(* ===== verification/Api.v ===== *)
(** * The ScaleValidation API (api/v1beta1)

    The records of api/v1beta1/scalevalidation_types.go, field by field.  The closed value sets
    of the API are named string types in Go ("every one is a string underneath"); they are the
    same here, so that code reading a value outside the set behaves as it does in Go. Pointers
    to optional values are [option]s. *)

From S2P Require Import Prelude.

Open Scope Z_scope.

(** ** Named string types and their constants *)

Definition TargetMode := string.
Definition TargetModeServiceDefault : TargetMode := "ServiceDefault".
Definition TargetModeAutoDiscoverProbe : TargetMode := "AutoDiscoverProbe".
Definition TargetModeCustomPath : TargetMode := "CustomPath".

Definition NetworkPath := string.
Definition NetworkPathClusterIP : NetworkPath := "ClusterIP".
Definition NetworkPathIngress : NetworkPath := "Ingress".
Definition NetworkPathGateway : NetworkPath := "Gateway".

Definition Protocol := string.
Definition ProtocolHTTP1 : Protocol := "HTTP1".
Definition ProtocolHTTP2 : Protocol := "HTTP2".
Definition ProtocolGRPC : Protocol := "GRPC".

Definition LoadPattern := string.
Definition LoadPatternConstant : LoadPattern := "Constant".
Definition LoadPatternPoisson : LoadPattern := "Poisson".
Definition LoadPatternRamp : LoadPattern := "Ramp".
Definition LoadPatternStep : LoadPattern := "Step".
Definition LoadPatternSpike : LoadPattern := "Spike".

Definition Severity := string.
Definition SeverityInfo : Severity := "Info".
Definition SeverityWarning : Severity := "Warning".
Definition SeverityCritical : Severity := "Critical".

Definition Verdict := string.
Definition VerdictPass : Verdict := "Pass".
Definition VerdictFail : Verdict := "Fail".
Definition VerdictUnknown : Verdict := "Unknown".

Definition Phase := string.
Definition PhasePending : Phase := "Pending".
Definition PhaseRunning : Phase := "Running".
Definition PhaseSucceeded : Phase := "Succeeded".
Definition PhaseFailed : Phase := "Failed".
Definition PhaseError : Phase := "Error".
Definition PhaseTerminating : Phase := "Terminating".

Definition FailureRateScale : Z := 10000.

Definition RunHistoryLimit : nat := 10.

(** ** Spec *)

Record CrossVersionObjectReference := mkRef {
  ref_APIVersion : string;
  ref_Kind : string;
  ref_Name : string
}.

Record GRPCConfig := mkGRPC { grpc_Service : string }.

Record ConfigMapKeyRef := mkCMRef { cm_Name : string; cm_Key : string }.

Record CABundleSource := mkCABundle { ca_ConfigMapRef : ConfigMapKeyRef }.

Record TLSConfig := mkTLS {
  tls_InsecureSkipVerify : bool;
  tls_CABundle : option CABundleSource
}.

Record TargetConfig := mkTarget {
  tc_Mode : TargetMode;
  tc_CustomPath : string;
  tc_Port : Z;
  tc_NetworkPath : NetworkPath;
  tc_Host : string;
  tc_Protocol : Protocol;
  tc_GRPC : option GRPCConfig;
  tc_TLS : option TLSConfig
}.

Record SpikeWindow := mkSpike {
  sw_At : Duration;
  sw_Duration : Duration;
  sw_RPS : Z
}.

Record LoadProfile := mkProfile {
  lp_Pattern : LoadPattern;
  lp_EndRPS : option Z;
  lp_RampDuration : option Duration;
  lp_StepRPS : option Z;
  lp_StepDuration : option Duration;
  lp_Spikes : list SpikeWindow
}.

Record LoadConfig := mkLoad {
  lc_BaseRPS : Z;
  lc_ConcurrencyFactor : Z;
  lc_Concurrency : Z;
  lc_WarmupDuration : option Duration;
  lc_Profile : option LoadProfile
}.

Record DisruptionConfig := mkDisruption {
  dc_InjectPodDeletion : bool;
  dc_MinReplicasForChaos : Z;
  dc_TriggerDelay : option Duration
}.

Record ScaleValidationSpec := mkSpec {
  sp_TargetRef : CrossVersionObjectReference;
  sp_SLA : Duration;
  sp_Target : TargetConfig;
  sp_Load : LoadConfig;
  sp_Disruption : option DisruptionConfig;
  sp_Schedule : string;
  sp_Suspend : bool
}.

(** ** Status *)

Record DiagnosticAlert := mkAlert {
  da_Type : string;
  da_Severity : Severity;
  da_Message : string;
  da_Recommendation : string
}.

Record RunSummary := mkRun {
  rs_FinishedAt : Time;
  rs_Phase : Phase;
  rs_SLAStatus : Verdict;
  rs_TrafficIntegrity : Verdict;
  rs_FailureRateBasisPoints : Z
}.

(** What the code writes of a metav1.Condition (its LastTransitionTime is filled in by the API
    machinery and never read here). *)
Record Condition := mkCondition {
  cd_Type : string;
  cd_Status : string;
  cd_ObservedGeneration : Z;
  cd_Reason : string;
  cd_Message : string
}.

Record ScaleValidationStatus := mkStatus {
  st_Phase : Phase;
  st_ScaleUpDuration : option Duration;
  st_SLAStatus : Verdict;
  st_TrafficIntegrity : Verdict;
  st_TotalRequests : Z;
  st_FailedRequests : Z;
  st_FailureRateBasisPoints : Z;
  st_Diagnostics : list DiagnosticAlert;
  st_LastRunTime : option Time;
  st_History : list RunSummary;
  st_NextRunTime : option Time;
  st_ObservedGeneration : Z;
  st_Conditions : list Condition
}.

(** ** The object *)

(** The part of metav1.ObjectMeta the reconcilers read or write. *)
Record ObjectMeta := mkMeta {
  om_Name : string;
  om_Namespace : string;
  om_Generation : Z;
  om_CreationTimestamp : Time;
  om_DeletionTimestamp : option Time;
  om_Labels : gmap string string;
  om_Annotations : gmap string string;
  om_OwnerReferences : list string;
  om_Finalizers : list string
}.

(** A metav1.ObjectMeta literal that sets the name, the namespace and the labels. *)
Definition new_meta (name namespace : string) (labels : gmap string string) : ObjectMeta :=
  mkMeta name namespace 0 zeroTime None labels ∅ [] [].

Record ScaleValidation := mkSV {
  sv_Meta : ObjectMeta;
  sv_Spec : ScaleValidationSpec;
  sv_Status : ScaleValidationStatus
}.

#[export] Instance alert_eq_dec : EqDecision DiagnosticAlert.
Proof. solve_decision. Defined.

#[export] Instance run_summary_eq_dec : EqDecision RunSummary.
Proof. solve_decision. Defined.

#[export] Instance condition_eq_dec : EqDecision Condition.
Proof. solve_decision. Defined.

(** ** Field updates *)

Definition set_Finalizers (f : list string) (m : ObjectMeta) : ObjectMeta :=
  mkMeta (om_Name m) (om_Namespace m) (om_Generation m) (om_CreationTimestamp m)
    (om_DeletionTimestamp m) (om_Labels m) (om_Annotations m) (om_OwnerReferences m) f.

Definition set_Meta (m : ObjectMeta) (cr : ScaleValidation) : ScaleValidation :=
  mkSV m (sv_Spec cr) (sv_Status cr).

Definition set_Status (s : ScaleValidationStatus) (cr : ScaleValidation) : ScaleValidation :=
  mkSV (sv_Meta cr) (sv_Spec cr) s.

Definition set_Phase (p : Phase) (s : ScaleValidationStatus) : ScaleValidationStatus :=
  mkStatus p (st_ScaleUpDuration s) (st_SLAStatus s) (st_TrafficIntegrity s) (st_TotalRequests s)
    (st_FailedRequests s) (st_FailureRateBasisPoints s) (st_Diagnostics s) (st_LastRunTime s)
    (st_History s) (st_NextRunTime s) (st_ObservedGeneration s) (st_Conditions s).

(** The result fields written together by one run. *)
Definition set_Results (up : option Duration) (sla traffic : Verdict) (total failed bp : Z)
    (s : ScaleValidationStatus) : ScaleValidationStatus :=
  mkStatus (st_Phase s) up sla traffic total failed bp (st_Diagnostics s) (st_LastRunTime s)
    (st_History s) (st_NextRunTime s) (st_ObservedGeneration s) (st_Conditions s).

Definition set_Diagnostics (d : list DiagnosticAlert) (s : ScaleValidationStatus) : ScaleValidationStatus :=
  mkStatus (st_Phase s) (st_ScaleUpDuration s) (st_SLAStatus s) (st_TrafficIntegrity s) (st_TotalRequests s)
    (st_FailedRequests s) (st_FailureRateBasisPoints s) d (st_LastRunTime s)
    (st_History s) (st_NextRunTime s) (st_ObservedGeneration s) (st_Conditions s).

Definition set_LastRunTime (t : option Time) (s : ScaleValidationStatus) : ScaleValidationStatus :=
  mkStatus (st_Phase s) (st_ScaleUpDuration s) (st_SLAStatus s) (st_TrafficIntegrity s) (st_TotalRequests s)
    (st_FailedRequests s) (st_FailureRateBasisPoints s) (st_Diagnostics s) t
    (st_History s) (st_NextRunTime s) (st_ObservedGeneration s) (st_Conditions s).

Definition set_History (h : list RunSummary) (s : ScaleValidationStatus) : ScaleValidationStatus :=
  mkStatus (st_Phase s) (st_ScaleUpDuration s) (st_SLAStatus s) (st_TrafficIntegrity s) (st_TotalRequests s)
    (st_FailedRequests s) (st_FailureRateBasisPoints s) (st_Diagnostics s) (st_LastRunTime s)
    h (st_NextRunTime s) (st_ObservedGeneration s) (st_Conditions s).

Definition set_NextRunTime (t : option Time) (s : ScaleValidationStatus) : ScaleValidationStatus :=
  mkStatus (st_Phase s) (st_ScaleUpDuration s) (st_SLAStatus s) (st_TrafficIntegrity s) (st_TotalRequests s)
    (st_FailedRequests s) (st_FailureRateBasisPoints s) (st_Diagnostics s) (st_LastRunTime s)
    (st_History s) t (st_ObservedGeneration s) (st_Conditions s).

Definition set_ObservedGeneration (g : Z) (s : ScaleValidationStatus) : ScaleValidationStatus :=
  mkStatus (st_Phase s) (st_ScaleUpDuration s) (st_SLAStatus s) (st_TrafficIntegrity s) (st_TotalRequests s)
    (st_FailedRequests s) (st_FailureRateBasisPoints s) (st_Diagnostics s) (st_LastRunTime s)
    (st_History s) (st_NextRunTime s) g (st_Conditions s).

Definition set_Conditions (c : list Condition) (s : ScaleValidationStatus) : ScaleValidationStatus :=
  mkStatus (st_Phase s) (st_ScaleUpDuration s) (st_SLAStatus s) (st_TrafficIntegrity s) (st_TotalRequests s)
    (st_FailedRequests s) (st_FailureRateBasisPoints s) (st_Diagnostics s) (st_LastRunTime s)
    (st_History s) (st_NextRunTime s) (st_ObservedGeneration s) c.

(** Update of the status of an object in place. *)
Definition on_Status (f : ScaleValidationStatus → ScaleValidationStatus) (cr : ScaleValidation) : ScaleValidation :=
  set_Status (f (sv_Status cr)) cr.

(** Shorthands for the chains of selectors the code writes. *)
Definition sv_Name (cr : ScaleValidation) : string := om_Name (sv_Meta cr).
Definition sv_Namespace (cr : ScaleValidation) : string := om_Namespace (sv_Meta cr).
Definition sv_Generation (cr : ScaleValidation) : Z := om_Generation (sv_Meta cr).
Definition sv_TargetRef (cr : ScaleValidation) : CrossVersionObjectReference := sp_TargetRef (sv_Spec cr).
Definition sv_Phase (cr : ScaleValidation) : Phase := st_Phase (sv_Status cr).
Definition sv_Conditions (cr : ScaleValidation) : list Condition := st_Conditions (sv_Status cr).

◆ ◆ ◆ ◆ ◆

Exactly as written, reproduce the lines of the data above from the first line through the line where "Definition TargetModeAutoDiscoverProbe : TargetMode" appears.

Task solution -
(* ===== verification/Api.v ===== *)
(** * The ScaleValidation API (api/v1beta1)

    The records of api/v1beta1/scalevalidation_types.go, field by field.  The closed value sets
    of the API are named string types in Go ("every one is a string underneath"); they are the
    same here, so that code reading a value outside the set behaves as it does in Go. Pointers
    to optional values are [option]s. *)

From S2P Require Import Prelude.

Open Scope Z_scope.

(** ** Named string types and their constants *)

Definition TargetMode := string.
Definition TargetModeServiceDefault : TargetMode := "ServiceDefault".
Definition TargetModeAutoDiscoverProbe : TargetMode := "AutoDiscoverProbe".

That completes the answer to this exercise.